The MCC is investigating the April 2020 events when a gunman killed 22 people around Portapique, N.S.
Brennan said he knew of internal efforts to retrieve the recording that were unsuccessful.
“It doesn’t exist because Mr. Brien has deleted it from whatever phone he was using,” Brennan said.
RCMP spokesperson Robin Percival corroborated to CBC that “some part” of the call had been recorded but that it is “no longer available.” Percival said the RCMP is reviewing the matter.
The phone call in question occurred on April 28, 2020, and involved RCMP staff from its headquarters in Ottawa and from H Division in Nova Scotia.
During the teleconference, RCMP Commissioner Brenda Lucki reportedly told H Division she had made a “promise” to the minister of public safety and the prime minister’s office to publically reveal information about the firearms used in the attack, and allegedly tied it to pending Liberal gun legislation.
Campbell has said H Division did not want to release the weapons information so as to not jeopardize its investigation.
‘Miscommunication’
Lucki has maintained she was never under political pressure to release the weapons information and has said her previous remarks were misunderstood.Lucki explained the controversy as a “miscommunication” problem and said the question on whether information on firearms would be released to the public came from minister Bill Blair’s chief of staff. Blair, now in charge of emergency preparedness, held the public safety portfolio at the time.

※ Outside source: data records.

(** ** Assets *)

Record asset_answers := mkAssetAnswers {
  an_find : answer; an_assetID : string; an_create : answer; an_metadata : answer; an_list : answer;
  an_newID : result AccountError uuid; an_account : answer; an_balance_find : answer; an_balance_create : answer;
  an_balance_id : result BalanceError string; an_now : Time }.

(** The type, the code and, for a currency, the list of ISO 4217. *)
Definition check_asset (cii : CreateAssetInput) : result AccountError unit :=
  if negb (ValidateType (cii_Type cii)) then Err ErrInvalidAssetType else
  do! ValidateCode (cii_Code cii);;
  if bool_decide (cii_Type cii ∈ ["currency"; "fiat"]) && negb (ValidateCurrency (cii_Code cii))
  then Err ErrCurrencyCodeStandardCompliance else Ok tt.

Definition external_alias (code : string) : string := DefaultExternalAccountAliasPrefix +:+ code.

(** The external account of an asset and its balance, unless there is one. *)
Definition ensure_external (an : asset_answers) (organizationID ledgerID : uuid) (code : string) st : onboarding * result AccountError unit :=
  match ListAccountsByAlias (an_list an) [external_alias code] st with
  | Err e => (st, Err e)
  | Ok (_ :: _) => (st, Ok tt)
  | Ok [] =>
      match an_newID an with
      | Err e => (st, Err e)
      | Ok id =>
          match Account_Create (an_account an)
                  (mkAccount (uuid_String id) ("External " +:+ code) None None None code (uuid_String organizationID)
                     (uuid_String ledgerID) None None
                     (mkAccountStatus "external" (Some ("Account external created by asset: " +:+ code)))
                     (Some (external_alias code)) "external" None false (an_now an) (an_now an) None None []) st with
          | (st1, Err e) => (st1, Err e)
          | (st1, Ok _) =>
              match CreateDefaultBalance (an_balance_find an) (an_balance_create an) (an_balance_id an) (an_now an)
                      (mkCreateInput id (external_alias code) code "external" true true organizationID ledgerID) (ob_balances st1) with
              | (bs, Err _) => (set_balances bs st1, Err ErrAccountCreationFailed)
              | (bs, Ok _) => (set_balances bs st1, Ok tt)
              end
          end
      end
  end.

Definition with_asset_metadata (md : option metadata_map) ast : Asset :=
  mkAsset (at_ID ast) (at_Name ast) (at_Type ast) (at_Code ast) (at_Status ast) (at_LedgerID ast) (at_OrganizationID ast)
    (at_CreatedAt ast) (at_UpdatedAt ast) (at_DeletedAt ast) md.

Definition CreateAsset (an : asset_answers) (organizationID ledgerID : uuid) (cii : CreateAssetInput) st
    : onboarding * result AccountError Asset :=
  match check_asset cii with
  | Err e => (st, Err e)
  | Ok _ =>
      match FindByNameOrCode (an_find an) (cii_Name cii) (cii_Code cii) st with
      | (_, Some e) => (st, Err e)
      | (_, None) =>
          let asset := mkAsset "" (cii_Name cii) (cii_Type cii) (cii_Code cii) (determineStatus (cii_Status cii)) (uuid_String ledgerID)
                         (uuid_String organizationID) (an_now an) (an_now an) None None in
          match Asset_Create (an_create an) (an_assetID an) asset st with
          | (st1, Err e) => (st1, Err e)
          | (st1, Ok inst) =>
              match CreateOnboardingMetadata (an_metadata an) "Asset" (at_ID inst) (cii_Metadata cii) st1 with
              | (st2, Err e) => (st2, Err e)
              | (st2, Ok md) =>
                  match ensure_external an organizationID ledgerID (cii_Code cii) st2 with
                  | (st3, Err e) => (st3, Err e)
                  | (st3, Ok _) => (st3, Ok (with_asset_metadata md inst))
                  end
              end
          end
      end
  end.

(** The external accounts are deleted one by one; their balances stay. *)
Fixpoint delete_accounts (ans : string → answer) (now : Time) (l : list Account) st : onboarding * result AccountError unit :=
  match l with
  | [] => (st, Ok tt)
  | acc :: l' =>
      match Account_Delete (ans (ac_ID acc)) now None (ac_ID acc) st with
      | (st', Err e) => (st', Err e)
      | (st', Ok _) => delete_accounts ans now l' st'
      end
  end.

Definition DeleteAssetByID (find list_ : answer) (ans : string → answer) (delete_ : answer) (now : Time) (id : uuid) st
    : onboarding * result AccountError unit :=
  match Asset_Find find id st with
  | Err e => (st, Err e)
  | Ok ast =>
      match ListExternalAccountsByAssetCode list_ (at_Code ast) st with
      | Err e => (st, Err e)
      | Ok l =>
          match delete_accounts ans now l st with
          | (st1, Err e) => (st1, Err e)
          | (st1, Ok _) => Asset_Delete delete_ now id st1
          end
      end
  end.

The Conservatives have accused the government of a “coverup.”
“The staff meeting in which the Commissioner revealed this promise was recorded by the former Director of Communications to a Liberal Public Safety Minister, but it has disappeared,” Tory MPs Raquel Dancho and Pierre-Paul Hus wrote in a Sept. 14 statement.
“Canadians can only wonder how long it took before that recording was mysteriously erased.”